| Dataset extract |
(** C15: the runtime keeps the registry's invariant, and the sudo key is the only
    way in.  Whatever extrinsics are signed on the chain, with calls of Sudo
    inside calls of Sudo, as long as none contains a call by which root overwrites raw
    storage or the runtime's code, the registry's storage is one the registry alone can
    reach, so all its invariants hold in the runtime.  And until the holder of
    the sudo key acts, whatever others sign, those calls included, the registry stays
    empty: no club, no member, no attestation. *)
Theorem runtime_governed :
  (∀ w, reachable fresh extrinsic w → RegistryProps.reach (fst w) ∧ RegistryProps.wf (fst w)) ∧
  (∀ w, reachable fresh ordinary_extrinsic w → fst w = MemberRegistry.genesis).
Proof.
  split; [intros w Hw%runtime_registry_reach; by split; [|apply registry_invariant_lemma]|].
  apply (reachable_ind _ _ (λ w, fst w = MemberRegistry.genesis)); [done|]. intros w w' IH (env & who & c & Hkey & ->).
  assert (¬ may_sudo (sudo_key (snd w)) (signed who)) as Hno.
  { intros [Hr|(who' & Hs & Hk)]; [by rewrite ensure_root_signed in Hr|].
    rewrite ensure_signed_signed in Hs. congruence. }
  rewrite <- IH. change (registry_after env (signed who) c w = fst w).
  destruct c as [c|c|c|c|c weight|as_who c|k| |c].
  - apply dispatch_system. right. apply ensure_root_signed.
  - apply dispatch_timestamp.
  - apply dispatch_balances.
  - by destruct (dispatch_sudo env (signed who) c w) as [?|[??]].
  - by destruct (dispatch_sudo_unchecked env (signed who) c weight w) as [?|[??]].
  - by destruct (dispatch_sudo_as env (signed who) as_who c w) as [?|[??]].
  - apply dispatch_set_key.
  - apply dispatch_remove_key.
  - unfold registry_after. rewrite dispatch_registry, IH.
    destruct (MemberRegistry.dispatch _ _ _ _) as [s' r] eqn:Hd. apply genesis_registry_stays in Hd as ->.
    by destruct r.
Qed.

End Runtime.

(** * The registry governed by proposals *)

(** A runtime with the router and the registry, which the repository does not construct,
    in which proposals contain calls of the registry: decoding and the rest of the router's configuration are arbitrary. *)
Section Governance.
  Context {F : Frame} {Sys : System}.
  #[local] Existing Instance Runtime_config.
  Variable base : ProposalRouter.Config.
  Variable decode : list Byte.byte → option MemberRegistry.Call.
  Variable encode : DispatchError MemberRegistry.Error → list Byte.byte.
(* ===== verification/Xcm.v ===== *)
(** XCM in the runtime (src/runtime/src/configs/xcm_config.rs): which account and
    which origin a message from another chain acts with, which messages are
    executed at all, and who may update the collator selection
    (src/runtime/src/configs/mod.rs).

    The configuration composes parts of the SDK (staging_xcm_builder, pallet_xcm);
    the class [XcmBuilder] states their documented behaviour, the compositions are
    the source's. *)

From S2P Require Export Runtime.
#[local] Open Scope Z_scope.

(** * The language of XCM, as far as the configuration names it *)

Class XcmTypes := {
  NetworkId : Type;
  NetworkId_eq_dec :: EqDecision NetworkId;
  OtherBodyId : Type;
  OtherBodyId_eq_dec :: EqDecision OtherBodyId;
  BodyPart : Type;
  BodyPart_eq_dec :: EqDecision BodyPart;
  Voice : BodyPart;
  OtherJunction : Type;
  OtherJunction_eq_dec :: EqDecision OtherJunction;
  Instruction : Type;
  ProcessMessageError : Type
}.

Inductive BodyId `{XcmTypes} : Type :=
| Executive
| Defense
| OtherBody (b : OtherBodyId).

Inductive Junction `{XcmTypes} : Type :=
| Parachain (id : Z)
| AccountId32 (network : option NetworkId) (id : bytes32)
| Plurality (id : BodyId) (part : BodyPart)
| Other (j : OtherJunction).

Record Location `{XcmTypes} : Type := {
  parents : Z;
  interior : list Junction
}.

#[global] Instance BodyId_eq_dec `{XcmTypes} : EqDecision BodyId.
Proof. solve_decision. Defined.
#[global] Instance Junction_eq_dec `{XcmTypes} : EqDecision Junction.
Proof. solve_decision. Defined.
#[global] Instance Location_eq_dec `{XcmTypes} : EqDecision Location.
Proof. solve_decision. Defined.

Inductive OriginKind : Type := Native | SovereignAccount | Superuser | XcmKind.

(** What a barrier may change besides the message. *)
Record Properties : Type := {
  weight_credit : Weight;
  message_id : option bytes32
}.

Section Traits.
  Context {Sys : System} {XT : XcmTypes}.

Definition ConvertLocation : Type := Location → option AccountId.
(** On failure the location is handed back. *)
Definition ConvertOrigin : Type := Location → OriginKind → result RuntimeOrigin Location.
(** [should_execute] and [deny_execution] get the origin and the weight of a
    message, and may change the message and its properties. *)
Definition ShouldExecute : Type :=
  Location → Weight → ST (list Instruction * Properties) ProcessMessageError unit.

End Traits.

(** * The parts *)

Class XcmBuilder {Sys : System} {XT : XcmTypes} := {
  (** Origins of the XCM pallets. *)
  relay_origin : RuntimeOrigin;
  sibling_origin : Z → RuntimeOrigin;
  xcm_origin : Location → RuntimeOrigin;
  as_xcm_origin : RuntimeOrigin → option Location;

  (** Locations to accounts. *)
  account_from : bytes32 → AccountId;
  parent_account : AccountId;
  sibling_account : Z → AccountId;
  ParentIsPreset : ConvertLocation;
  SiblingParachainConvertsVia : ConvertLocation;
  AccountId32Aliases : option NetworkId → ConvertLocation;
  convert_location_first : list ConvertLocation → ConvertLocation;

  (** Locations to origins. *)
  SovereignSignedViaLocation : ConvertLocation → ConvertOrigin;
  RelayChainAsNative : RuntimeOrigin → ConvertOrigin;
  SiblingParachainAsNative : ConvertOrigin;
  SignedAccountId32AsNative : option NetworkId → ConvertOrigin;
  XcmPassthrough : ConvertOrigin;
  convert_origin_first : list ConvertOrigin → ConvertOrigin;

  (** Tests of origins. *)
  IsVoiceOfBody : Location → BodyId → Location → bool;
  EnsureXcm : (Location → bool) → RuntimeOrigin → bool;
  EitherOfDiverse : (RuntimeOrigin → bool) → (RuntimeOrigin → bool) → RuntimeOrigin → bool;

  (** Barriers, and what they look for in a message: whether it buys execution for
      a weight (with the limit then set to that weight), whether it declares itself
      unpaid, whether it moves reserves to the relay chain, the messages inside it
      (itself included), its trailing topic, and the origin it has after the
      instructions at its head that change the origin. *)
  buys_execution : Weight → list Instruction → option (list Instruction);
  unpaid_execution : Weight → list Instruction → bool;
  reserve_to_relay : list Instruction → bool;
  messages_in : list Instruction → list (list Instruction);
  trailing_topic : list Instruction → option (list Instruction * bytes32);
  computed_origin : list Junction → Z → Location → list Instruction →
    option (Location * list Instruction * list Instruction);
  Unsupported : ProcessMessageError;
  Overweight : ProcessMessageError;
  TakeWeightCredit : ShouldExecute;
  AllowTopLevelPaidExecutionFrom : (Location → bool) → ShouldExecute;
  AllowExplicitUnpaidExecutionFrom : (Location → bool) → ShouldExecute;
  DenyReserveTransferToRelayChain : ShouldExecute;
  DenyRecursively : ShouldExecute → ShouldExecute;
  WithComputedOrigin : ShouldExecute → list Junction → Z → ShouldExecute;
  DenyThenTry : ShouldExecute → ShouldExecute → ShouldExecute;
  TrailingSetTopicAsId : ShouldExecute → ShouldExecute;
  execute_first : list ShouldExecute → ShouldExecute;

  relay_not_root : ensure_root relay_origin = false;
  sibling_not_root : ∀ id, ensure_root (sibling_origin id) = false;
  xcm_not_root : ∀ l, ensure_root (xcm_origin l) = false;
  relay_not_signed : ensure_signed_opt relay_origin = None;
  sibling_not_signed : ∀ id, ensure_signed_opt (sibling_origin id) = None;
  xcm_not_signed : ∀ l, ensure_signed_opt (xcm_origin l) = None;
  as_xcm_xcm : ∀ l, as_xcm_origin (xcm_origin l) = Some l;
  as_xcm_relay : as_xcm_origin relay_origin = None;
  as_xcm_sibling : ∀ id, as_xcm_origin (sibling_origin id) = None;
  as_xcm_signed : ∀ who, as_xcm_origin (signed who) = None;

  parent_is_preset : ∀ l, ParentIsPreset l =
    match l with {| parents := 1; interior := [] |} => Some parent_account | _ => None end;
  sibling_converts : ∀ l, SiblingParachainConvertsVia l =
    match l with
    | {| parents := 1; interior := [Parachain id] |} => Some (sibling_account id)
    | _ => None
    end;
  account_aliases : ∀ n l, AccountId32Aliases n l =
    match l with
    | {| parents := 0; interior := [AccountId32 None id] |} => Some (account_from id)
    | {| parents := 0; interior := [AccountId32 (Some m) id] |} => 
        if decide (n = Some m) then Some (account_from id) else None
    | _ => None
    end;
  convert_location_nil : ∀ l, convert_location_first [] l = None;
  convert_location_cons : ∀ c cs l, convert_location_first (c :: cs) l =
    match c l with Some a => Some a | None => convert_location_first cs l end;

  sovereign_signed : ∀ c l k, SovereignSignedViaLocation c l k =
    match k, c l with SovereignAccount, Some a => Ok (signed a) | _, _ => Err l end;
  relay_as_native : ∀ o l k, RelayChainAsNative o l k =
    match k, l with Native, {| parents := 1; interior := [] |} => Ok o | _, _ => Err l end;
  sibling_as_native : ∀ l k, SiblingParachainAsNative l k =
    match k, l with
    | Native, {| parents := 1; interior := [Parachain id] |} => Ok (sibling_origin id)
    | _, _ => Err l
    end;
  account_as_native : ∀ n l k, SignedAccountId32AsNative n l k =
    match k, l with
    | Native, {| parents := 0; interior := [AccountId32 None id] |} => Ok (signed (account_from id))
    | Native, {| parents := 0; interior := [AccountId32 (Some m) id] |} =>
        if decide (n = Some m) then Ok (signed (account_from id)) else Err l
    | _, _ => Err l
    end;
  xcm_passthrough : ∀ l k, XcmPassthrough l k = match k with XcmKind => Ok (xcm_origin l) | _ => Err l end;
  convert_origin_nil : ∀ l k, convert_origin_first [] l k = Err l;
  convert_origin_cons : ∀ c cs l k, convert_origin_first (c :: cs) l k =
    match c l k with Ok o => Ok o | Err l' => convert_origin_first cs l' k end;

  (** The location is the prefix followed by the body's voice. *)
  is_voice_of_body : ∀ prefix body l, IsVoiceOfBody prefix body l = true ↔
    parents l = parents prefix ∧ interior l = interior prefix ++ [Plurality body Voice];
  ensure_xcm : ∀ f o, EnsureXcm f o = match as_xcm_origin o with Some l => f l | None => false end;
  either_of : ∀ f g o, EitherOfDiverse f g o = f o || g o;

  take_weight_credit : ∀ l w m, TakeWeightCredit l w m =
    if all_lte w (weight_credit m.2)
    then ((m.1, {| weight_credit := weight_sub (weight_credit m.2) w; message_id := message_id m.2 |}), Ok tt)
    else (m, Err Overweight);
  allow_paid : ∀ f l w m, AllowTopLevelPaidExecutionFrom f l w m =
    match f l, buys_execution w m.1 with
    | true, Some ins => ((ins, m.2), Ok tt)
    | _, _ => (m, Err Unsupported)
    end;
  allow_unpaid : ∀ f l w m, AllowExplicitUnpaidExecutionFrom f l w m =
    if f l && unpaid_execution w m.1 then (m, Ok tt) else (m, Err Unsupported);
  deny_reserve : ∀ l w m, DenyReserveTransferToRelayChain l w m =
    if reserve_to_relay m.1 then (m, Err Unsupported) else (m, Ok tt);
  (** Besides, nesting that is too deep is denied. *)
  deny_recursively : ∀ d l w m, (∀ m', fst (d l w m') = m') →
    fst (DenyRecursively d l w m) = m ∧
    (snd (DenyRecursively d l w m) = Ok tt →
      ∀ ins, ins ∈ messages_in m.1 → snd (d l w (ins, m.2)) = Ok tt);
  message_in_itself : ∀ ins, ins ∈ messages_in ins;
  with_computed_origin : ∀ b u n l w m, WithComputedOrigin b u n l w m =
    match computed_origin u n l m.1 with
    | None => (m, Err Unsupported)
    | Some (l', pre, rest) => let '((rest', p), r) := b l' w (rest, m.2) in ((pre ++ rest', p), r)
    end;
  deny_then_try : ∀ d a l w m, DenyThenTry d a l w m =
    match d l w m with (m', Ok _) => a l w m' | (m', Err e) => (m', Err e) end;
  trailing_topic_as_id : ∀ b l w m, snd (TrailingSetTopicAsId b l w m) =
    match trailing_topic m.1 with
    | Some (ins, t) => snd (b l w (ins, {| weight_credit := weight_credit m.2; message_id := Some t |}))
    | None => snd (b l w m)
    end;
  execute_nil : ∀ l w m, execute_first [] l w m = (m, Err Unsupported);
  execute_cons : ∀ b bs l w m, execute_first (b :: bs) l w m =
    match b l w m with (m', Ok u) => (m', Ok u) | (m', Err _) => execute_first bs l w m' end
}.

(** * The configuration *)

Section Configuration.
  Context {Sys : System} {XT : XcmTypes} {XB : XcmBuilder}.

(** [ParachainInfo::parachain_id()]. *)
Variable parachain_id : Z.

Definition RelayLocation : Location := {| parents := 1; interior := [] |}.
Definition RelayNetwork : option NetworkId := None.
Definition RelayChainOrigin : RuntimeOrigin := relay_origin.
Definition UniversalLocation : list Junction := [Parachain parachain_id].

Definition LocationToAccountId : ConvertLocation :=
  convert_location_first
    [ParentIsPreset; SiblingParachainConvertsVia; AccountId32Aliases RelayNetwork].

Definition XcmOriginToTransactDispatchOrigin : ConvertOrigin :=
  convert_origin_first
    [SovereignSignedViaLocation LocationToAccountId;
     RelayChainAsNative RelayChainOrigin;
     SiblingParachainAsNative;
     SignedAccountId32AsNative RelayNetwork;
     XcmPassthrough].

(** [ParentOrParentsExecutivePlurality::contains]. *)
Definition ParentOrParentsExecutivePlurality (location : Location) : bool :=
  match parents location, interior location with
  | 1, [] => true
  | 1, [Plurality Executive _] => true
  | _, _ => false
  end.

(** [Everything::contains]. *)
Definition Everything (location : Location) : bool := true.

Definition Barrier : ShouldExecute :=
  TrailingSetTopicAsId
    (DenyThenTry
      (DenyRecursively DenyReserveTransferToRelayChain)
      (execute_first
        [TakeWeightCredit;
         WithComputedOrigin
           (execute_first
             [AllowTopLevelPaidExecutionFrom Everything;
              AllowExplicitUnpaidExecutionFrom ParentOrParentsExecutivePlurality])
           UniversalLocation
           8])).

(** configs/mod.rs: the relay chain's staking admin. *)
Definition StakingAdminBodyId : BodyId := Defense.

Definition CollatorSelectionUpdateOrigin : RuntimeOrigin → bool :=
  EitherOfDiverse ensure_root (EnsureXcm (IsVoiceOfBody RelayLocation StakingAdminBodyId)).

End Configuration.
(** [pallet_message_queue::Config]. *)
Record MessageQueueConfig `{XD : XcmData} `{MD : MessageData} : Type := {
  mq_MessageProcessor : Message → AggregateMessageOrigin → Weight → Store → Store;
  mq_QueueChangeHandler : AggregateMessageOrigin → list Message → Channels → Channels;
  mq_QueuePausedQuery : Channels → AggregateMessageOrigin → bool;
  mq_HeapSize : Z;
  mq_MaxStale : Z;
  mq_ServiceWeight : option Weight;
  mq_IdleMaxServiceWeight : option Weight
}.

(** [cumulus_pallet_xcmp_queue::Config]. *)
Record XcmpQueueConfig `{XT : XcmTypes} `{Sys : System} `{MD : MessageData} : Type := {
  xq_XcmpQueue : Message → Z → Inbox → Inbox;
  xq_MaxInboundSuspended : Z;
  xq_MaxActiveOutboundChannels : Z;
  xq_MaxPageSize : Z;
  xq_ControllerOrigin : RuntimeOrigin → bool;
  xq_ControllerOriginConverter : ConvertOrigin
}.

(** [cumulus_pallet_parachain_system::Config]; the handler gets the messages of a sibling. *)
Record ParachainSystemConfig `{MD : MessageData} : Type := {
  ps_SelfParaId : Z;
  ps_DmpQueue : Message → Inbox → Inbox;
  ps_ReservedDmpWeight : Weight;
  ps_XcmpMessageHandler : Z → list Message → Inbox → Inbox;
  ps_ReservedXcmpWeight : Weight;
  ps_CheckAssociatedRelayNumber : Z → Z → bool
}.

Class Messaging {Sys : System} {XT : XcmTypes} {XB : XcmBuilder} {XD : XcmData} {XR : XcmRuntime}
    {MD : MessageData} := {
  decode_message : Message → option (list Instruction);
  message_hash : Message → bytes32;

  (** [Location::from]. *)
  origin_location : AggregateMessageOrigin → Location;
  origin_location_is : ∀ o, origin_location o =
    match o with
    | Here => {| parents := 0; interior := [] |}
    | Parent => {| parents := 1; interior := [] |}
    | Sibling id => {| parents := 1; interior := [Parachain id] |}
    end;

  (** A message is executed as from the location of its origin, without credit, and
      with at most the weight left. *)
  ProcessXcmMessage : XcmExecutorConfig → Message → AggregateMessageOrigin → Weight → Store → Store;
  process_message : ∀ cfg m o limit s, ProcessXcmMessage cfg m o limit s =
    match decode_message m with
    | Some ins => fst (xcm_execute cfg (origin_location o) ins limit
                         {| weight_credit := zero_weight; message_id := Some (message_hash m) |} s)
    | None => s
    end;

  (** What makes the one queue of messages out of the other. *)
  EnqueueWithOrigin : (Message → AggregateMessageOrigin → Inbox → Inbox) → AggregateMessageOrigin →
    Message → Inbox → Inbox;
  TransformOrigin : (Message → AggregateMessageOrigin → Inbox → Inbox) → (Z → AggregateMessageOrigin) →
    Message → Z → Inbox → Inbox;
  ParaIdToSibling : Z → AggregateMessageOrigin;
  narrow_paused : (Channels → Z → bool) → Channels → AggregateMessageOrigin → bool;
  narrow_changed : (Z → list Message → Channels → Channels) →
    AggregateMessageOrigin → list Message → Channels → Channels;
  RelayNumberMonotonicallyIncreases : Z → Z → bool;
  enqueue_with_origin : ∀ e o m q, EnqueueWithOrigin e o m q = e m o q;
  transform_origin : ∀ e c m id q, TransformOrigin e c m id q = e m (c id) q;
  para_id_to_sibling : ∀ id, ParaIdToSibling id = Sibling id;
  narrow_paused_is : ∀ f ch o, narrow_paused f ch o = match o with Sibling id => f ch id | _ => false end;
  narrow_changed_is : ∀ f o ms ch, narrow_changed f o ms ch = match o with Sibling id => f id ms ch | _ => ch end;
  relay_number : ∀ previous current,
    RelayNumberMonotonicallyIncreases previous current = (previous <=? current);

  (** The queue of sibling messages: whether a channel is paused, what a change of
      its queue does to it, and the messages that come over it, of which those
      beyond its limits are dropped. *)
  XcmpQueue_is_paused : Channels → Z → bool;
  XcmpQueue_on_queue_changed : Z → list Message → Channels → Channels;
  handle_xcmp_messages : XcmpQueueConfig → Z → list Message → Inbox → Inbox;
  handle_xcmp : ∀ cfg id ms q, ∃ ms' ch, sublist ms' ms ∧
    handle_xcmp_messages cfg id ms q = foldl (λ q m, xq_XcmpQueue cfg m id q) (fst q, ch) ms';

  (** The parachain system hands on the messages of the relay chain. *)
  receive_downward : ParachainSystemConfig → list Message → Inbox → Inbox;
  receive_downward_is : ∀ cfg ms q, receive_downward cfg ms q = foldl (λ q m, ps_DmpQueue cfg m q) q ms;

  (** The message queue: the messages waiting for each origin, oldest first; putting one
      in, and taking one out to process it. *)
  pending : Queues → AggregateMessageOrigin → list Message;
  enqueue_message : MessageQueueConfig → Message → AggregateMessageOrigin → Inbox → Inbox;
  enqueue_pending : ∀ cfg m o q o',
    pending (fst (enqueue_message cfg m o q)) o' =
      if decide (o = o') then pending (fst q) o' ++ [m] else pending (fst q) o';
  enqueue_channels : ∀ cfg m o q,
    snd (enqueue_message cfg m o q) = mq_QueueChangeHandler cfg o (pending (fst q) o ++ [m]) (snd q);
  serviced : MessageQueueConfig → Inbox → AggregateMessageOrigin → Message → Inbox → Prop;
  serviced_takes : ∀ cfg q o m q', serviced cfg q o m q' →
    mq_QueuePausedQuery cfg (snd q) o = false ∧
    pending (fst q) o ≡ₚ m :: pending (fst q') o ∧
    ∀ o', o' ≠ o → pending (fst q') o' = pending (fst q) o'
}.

| Work to complete |
Produce a word-for-word copy of everything above from the line holding "m.2)) = Ok tt);" down to the line holding "(** [ParentOrParentsExecutivePlurality::contains]. *)", with both of those lines kept.

| Problem solution |
      ∀ ins, ins ∈ messages_in m.1 → snd (d l w (ins, m.2)) = Ok tt);
  message_in_itself : ∀ ins, ins ∈ messages_in ins;
  with_computed_origin : ∀ b u n l w m, WithComputedOrigin b u n l w m =
    match computed_origin u n l m.1 with
    | None => (m, Err Unsupported)
    | Some (l', pre, rest) => let '((rest', p), r) := b l' w (rest, m.2) in ((pre ++ rest', p), r)
    end;
  deny_then_try : ∀ d a l w m, DenyThenTry d a l w m =
    match d l w m with (m', Ok _) => a l w m' | (m', Err e) => (m', Err e) end;
  trailing_topic_as_id : ∀ b l w m, snd (TrailingSetTopicAsId b l w m) =
    match trailing_topic m.1 with
    | Some (ins, t) => snd (b l w (ins, {| weight_credit := weight_credit m.2; message_id := Some t |}))
    | None => snd (b l w m)
    end;
  execute_nil : ∀ l w m, execute_first [] l w m = (m, Err Unsupported);
  execute_cons : ∀ b bs l w m, execute_first (b :: bs) l w m =
    match b l w m with (m', Ok u) => (m', Ok u) | (m', Err _) => execute_first bs l w m' end
}.

(** * The configuration *)

Section Configuration.
  Context {Sys : System} {XT : XcmTypes} {XB : XcmBuilder}.

(** [ParachainInfo::parachain_id()]. *)
Variable parachain_id : Z.

Definition RelayLocation : Location := {| parents := 1; interior := [] |}.
Definition RelayNetwork : option NetworkId := None.
Definition RelayChainOrigin : RuntimeOrigin := relay_origin.
Definition UniversalLocation : list Junction := [Parachain parachain_id].

Definition LocationToAccountId : ConvertLocation :=
  convert_location_first
    [ParentIsPreset; SiblingParachainConvertsVia; AccountId32Aliases RelayNetwork].

Definition XcmOriginToTransactDispatchOrigin : ConvertOrigin :=
  convert_origin_first
    [SovereignSignedViaLocation LocationToAccountId;
     RelayChainAsNative RelayChainOrigin;
     SiblingParachainAsNative;
     SignedAccountId32AsNative RelayNetwork;
     XcmPassthrough].

(** [ParentOrParentsExecutivePlurality::contains]. *)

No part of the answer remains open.